* Task brief:
Which lines of the entries below run from the one holding "match sm_lookup k m with" to the one holding "fold_left (λ acc", inclusive? Set down exactly those lines and no others.

Collected data entries
------------------------------------------------------------------------
(* ===== verification/StdMap.v ===== *)
(** * StdMap: the ordered map of the C++ standard library

    [std::map<K,V>] as the association list of its in-order traversal, sorted
    by the key's [operator<].  The router iterates over such maps (partition
    groups, error maps), so the order of the entries is part of the model. *)
From Stdlib Require Import Ascii Sorted.
From S2P Require Import Prelude.

(** The key order of a [std::map]. *)
Class KeyOrder (K : Type) := kcompare : K → K → comparison.

Class KeyOrderLaws (K : Type) `{KeyOrder K} : Prop := {
  kcompare_eq (a b : K) : kcompare a b = Eq ↔ a = b;
  kcompare_antisym (a b : K) : kcompare b a = CompOpp (kcompare a b);
  kcompare_trans (a b c : K) :
    kcompare a b = Lt → kcompare b c = Lt → kcompare a c = Lt
}.

#[export] Instance Z_order : KeyOrder Z := Z.compare.
#[export] Instance string_order : KeyOrder string := String.compare.

(** [m[k] = v] *)
Fixpoint sm_insert {K V} `{KeyOrder K} (k : K) (v : V) (m : list (K * V)) :
    list (K * V) :=
  match m with
  | [] => [(k, v)]
  | (k', v') :: m' =>
      match kcompare k k' with
      | Lt => (k, v) :: m
      | Eq => (k, v) :: m'
      | Gt => (k', v') :: sm_insert k v m'
      end
  end.

(** [m.find(k)] *)
Fixpoint sm_lookup {K V} `{KeyOrder K} (k : K) (m : list (K * V)) : option V :=
  match m with
  | [] => None
  | (k', v') :: m' =>
      match kcompare k k' with
      | Eq => Some v'
      | _ => sm_lookup k m'
      end
  end.

(** [m.count(k) > 0] *)
Definition sm_count {K V} `{KeyOrder K} (k : K) (m : list (K * V)) : bool :=
  match sm_lookup k m with Some _ => true | None => false end.

(** [for (auto& [k, v] : m2) m1[k] = v;] *)
Definition sm_merge {K V} `{KeyOrder K} (m1 m2 : list (K * V)) : list (K * V) :=
  fold_left (λ acc kv, sm_insert kv.1 kv.2 acc) m2 m1.

Definition sm_sorted {K V} `{KeyOrder K} (m : list (K * V)) : Prop :=
  StronglySorted (λ a b, kcompare a.1 b.1 = Lt) m.

#[export] Instance Z_order_laws : KeyOrderLaws Z.
Proof.
  split.
  - apply Z.compare_eq_iff.
  - intros a b. apply Z.compare_antisym.
  - unfold kcompare, Z_order. intros a b c. rewrite !Z.compare_lt_iff. lia.
Qed.

Lemma ascii_compare_trans (a b c : ascii) :
  Ascii.compare a b = Lt → Ascii.compare b c = Lt → Ascii.compare a c = Lt.
Proof. unfold Ascii.compare. rewrite !N.compare_lt_iff. lia. Qed.

Lemma ascii_compare_refl (a : ascii) : Ascii.compare a a = Eq.
Proof. unfold Ascii.compare. apply N.compare_refl. Qed.

Lemma string_compare_refl (s : string) : String.compare s s = Eq.
Proof. induction s; simpl; [done|]. by rewrite ascii_compare_refl. Qed.

#[export] Instance string_order_laws : KeyOrderLaws string.
Proof.
  split; unfold kcompare, string_order.
  - intros a b; split; [apply String.compare_eq_iff|intros ->; apply string_compare_refl].
  - intros a b. apply String.compare_antisym.
  - induction a as [|a s1 IH]; intros [|b s2] [|c s3]; simpl; try done.
    destruct (Ascii.compare a b) eqn:E1; try done;
      destruct (Ascii.compare b c) eqn:E2; try done; intros H1 H2.
    + apply Ascii.compare_eq_iff in E1, E2; subst.
      rewrite ascii_compare_refl. eauto.
    + apply Ascii.compare_eq_iff in E1; subst. by rewrite E2.
    + apply Ascii.compare_eq_iff in E2; subst. by rewrite E1.
    + by rewrite (ascii_compare_trans _ _ _ E1 E2).
Qed.

Section laws.
Context {K V : Type} `{KeyOrderLaws K}.
Implicit Types (k : K) (v : V) (m : list (K * V)).

Lemma kcompare_refl k : kcompare k k = Eq.
Proof. by apply kcompare_eq. Qed.

Lemma kcompare_gt k k' : kcompare k k' = Gt → kcompare k' k = Lt.
Proof. intros E. rewrite kcompare_antisym, E. done. Qed.

Lemma kcompare_ne k k' : k ≠ k' → kcompare k k' ≠ Eq.
Proof. intros Hne E. by apply kcompare_eq in E. Qed.

Lemma sm_lookup_insert_eq k v m : sm_lookup k (sm_insert k v m) = Some v.
Proof.
  induction m as [|[k' v'] m IH]; simpl; [by rewrite kcompare_refl|].
  destruct (kcompare k k') eqn:E; simpl; rewrite ?kcompare_refl; try done.
  by rewrite E.
Qed.

Lemma sm_lookup_insert_ne k k2 v m :
  k ≠ k2 → sm_lookup k2 (sm_insert k v m) = sm_lookup k2 m.
Proof.
  intros Hne. assert (kcompare k2 k ≠ Eq) as Hc by (by apply kcompare_ne).
  induction m as [|[k' v'] m IH]; simpl; [by destruct (kcompare k2 k)|].
  destruct (kcompare k k') eqn:E; simpl.
  - apply kcompare_eq in E; subst. by destruct (kcompare k2 k').
  - destruct (kcompare k2 k); done.
  - by rewrite IH.
Qed.

Lemma sm_lookup_insert k k2 v m :
  sm_lookup k2 (sm_insert k v m) =
    match kcompare k2 k with Eq => Some v | _ => sm_lookup k2 m end.
Proof.
  destruct (kcompare k2 k) eqn:E.
  - apply kcompare_eq in E; subst. apply sm_lookup_insert_eq.
  - apply sm_lookup_insert_ne. intros ->. by rewrite kcompare_refl in E.
  - apply sm_lookup_insert_ne. intros ->. by rewrite kcompare_refl in E.
Qed.

Lemma sm_lookup_insert_decide `{EqDecision K} k k2 v m :
  sm_lookup k2 (sm_insert k v m) = if decide (k2 = k) then Some v else sm_lookup k2 m.
Proof.
  case_decide as E; [subst; apply sm_lookup_insert_eq|]. apply sm_lookup_insert_ne. congruence.
Qed.

Lemma sm_insert_Forall (P : K * V → Prop) k v m :
  P (k, v) → Forall P m → Forall P (sm_insert k v m).
Proof.
  intros Hk. induction 1 as [|[k' v'] m Hx HF IH]; simpl; [by repeat constructor|].
  destruct (kcompare k k'); repeat constructor; done.
Qed.

Lemma sm_insert_sorted k v m : sm_sorted m → sm_sorted (sm_insert k v m).
Proof.
  unfold sm_sorted. induction 1 as [|[k' v'] m Hs IH HF]; simpl; [by repeat constructor|].
  destruct (kcompare k k') eqn:E.
  - apply kcompare_eq in E; subst. by constructor.
  - constructor; [by constructor|]. constructor; [done|].
    eapply Forall_impl; [exact HF|]. simpl. intros [k2 v2] Hlt. simpl in *.
    by eapply kcompare_trans.
  - constructor; [done|]. apply sm_insert_Forall; [|done]. by apply kcompare_gt.
Qed.

Lemma sm_empty_sorted : sm_sorted (@nil (K * V)).
Proof. constructor. Qed.

Lemma sm_merge_sorted m1 m2 : sm_sorted m1 → sm_sorted (sm_merge m1 m2).
Proof.
  unfold sm_merge. revert m1. induction m2 as [|[k v] m2 IH]; simpl; [done|].
  intros m1 Hs. by apply IH, sm_insert_sorted.
Qed.

Lemma sm_sorted_cons_inv k v m :
  sm_sorted ((k, v) :: m) → sm_sorted m ∧ Forall (λ kv, kcompare k kv.1 = Lt) m.
Proof. inversion 1; auto. Qed.

Lemma sm_lookup_lt_None k m :
  Forall (λ kv, kcompare k kv.1 = Lt) m → sm_lookup k m = None.
Proof.
  induction 1 as [|[k' v'] m Hlt HF IH]; simpl in *; [done|]. by rewrite Hlt.
Qed.

Lemma sm_lookup_Some_elem k v m : sm_lookup k m = Some v → (k, v) ∈ m.
Proof.
  induction m as [|[k' v'] m IH]; simpl; [done|].
  destruct (kcompare k k') eqn:E; intros Hl.
  - apply kcompare_eq in E. simplify_eq. left.
  - right. auto.
  - right. auto.
Qed.

Lemma sm_elem_lookup k v m : sm_sorted m → (k, v) ∈ m → sm_lookup k m = Some v.
Proof.
  induction m as [|[k' v'] m IH]; [by intros ? ?%elem_of_nil|].
  intros [Hs HF]%sm_sorted_cons_inv [E|Hin]%elem_of_cons; simpl.
  - simplify_eq. by rewrite kcompare_refl.
  - destruct (kcompare k k') eqn:E; auto.
    apply kcompare_eq in E; subst. rewrite Forall_forall in HF.
    specialize (HF _ Hin). simpl in HF. by rewrite kcompare_refl in HF.
Qed.

Lemma sm_lookup_None_elem k m : sm_lookup k m = None ↔ k ∉ m.*1.
Proof.
  induction m as [|[k' v'] m IH]; simpl; [by rewrite elem_of_nil; naive_solver|].
  rewrite elem_of_cons. destruct (kcompare k k') eqn:E.
  - apply kcompare_eq in E; subst. naive_solver.
  - rewrite IH. split; [|naive_solver]. intros ? [->|?]; [|done].
    by rewrite kcompare_refl in E.
  - rewrite IH. split; [|naive_solver]. intros ? [->|?]; [|done].
    by rewrite kcompare_refl in E.
Qed.

Lemma sm_sorted_NoDup m : sm_sorted m → NoDup m.*1.
Proof.
  induction m as [|[k v] m IH]; simpl; [constructor|].
  intros [Hs HF]%sm_sorted_cons_inv. constructor; [|auto].
  by apply sm_lookup_None_elem, sm_lookup_lt_None.
Qed.

Lemma sm_count_true k m : sm_count k m = true ↔ is_Some (sm_lookup k m).
Proof. unfold sm_count. destruct (sm_lookup k m); naive_solver. Qed.
Lemma sm_count_false k m : sm_count k m = false ↔ sm_lookup k m = None.
Proof. unfold sm_count. destruct (sm_lookup k m); naive_solver. Qed.

Lemma sm_lookup_merge k m1 m2 :
  sm_sorted m2 →
  sm_lookup k (sm_merge m1 m2) =
    match sm_lookup k m2 with Some v => Some v | None => sm_lookup k m1 end.
Proof.
  unfold sm_merge. revert m1. induction m2 as [|[k' v'] m2 IH]; simpl; [done|].
  intros m1 [Hs HF]%sm_sorted_cons_inv. rewrite (IH _ Hs).
  rewrite sm_lookup_insert. destruct (kcompare k k') eqn:E; try done.
  apply kcompare_eq in E; subst. by rewrite (sm_lookup_lt_None _ _ HF).
Qed.

(** Sorted maps are determined by their lookups. *)
Lemma sm_ext m1 m2 :
  sm_sorted m1 → sm_sorted m2 →
  (∀ k, sm_lookup k m1 = sm_lookup k m2) → m1 = m2.
Proof.
  revert m2. induction m1 as [|[k1 v1] m1 IH]; intros [|[k2 v2] m2] S1 S2 E.
  - done.
  - specialize (E k2). simpl in E. by rewrite kcompare_refl in E.
  - specialize (E k1). simpl in E. by rewrite kcompare_refl in E.
  - apply sm_sorted_cons_inv in S1 as [S1 F1], S2 as [S2 F2].
    pose proof (E k1) as E1. pose proof (E k2) as E2. simpl in E1, E2.
    rewrite kcompare_refl in E1, E2.
    assert (k1 = k2) as ->.
    { destruct (kcompare k1 k2) eqn:C; [by apply kcompare_eq|..].
      - rewrite sm_lookup_lt_None in E1; [done|].
        eapply Forall_impl; [exact F2|]. intros kv Hlt; simpl in *. by eapply kcompare_trans.
      - apply kcompare_gt in C. rewrite C in E2. rewrite sm_lookup_lt_None in E2; [done|].
        eapply Forall_impl; [exact F1|]. intros kv Hlt; simpl in *. by eapply kcompare_trans. }
    rewrite kcompare_refl in E1. simplify_eq. f_equal. apply IH; [done..|].
    intros k. specialize (E k). simpl in E. destruct (kcompare k k2) eqn:C; try done.
    apply kcompare_eq in C; subst.
    by rewrite (sm_lookup_lt_None _ _ F1), (sm_lookup_lt_None _ _ F2).
Qed.

End laws.

#[export] Hint Resolve sm_insert_sorted sm_empty_sorted sm_merge_sorted : simsearch.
------------------------------------------------------------------------
* Task answer:
  match sm_lookup k m with Some _ => true | None => false end.

(** [for (auto& [k, v] : m2) m1[k] = v;] *)
Definition sm_merge {K V} `{KeyOrder K} (m1 m2 : list (K * V)) : list (K * V) :=
  fold_left (λ acc kv, sm_insert kv.1 kv.2 acc) m2 m1.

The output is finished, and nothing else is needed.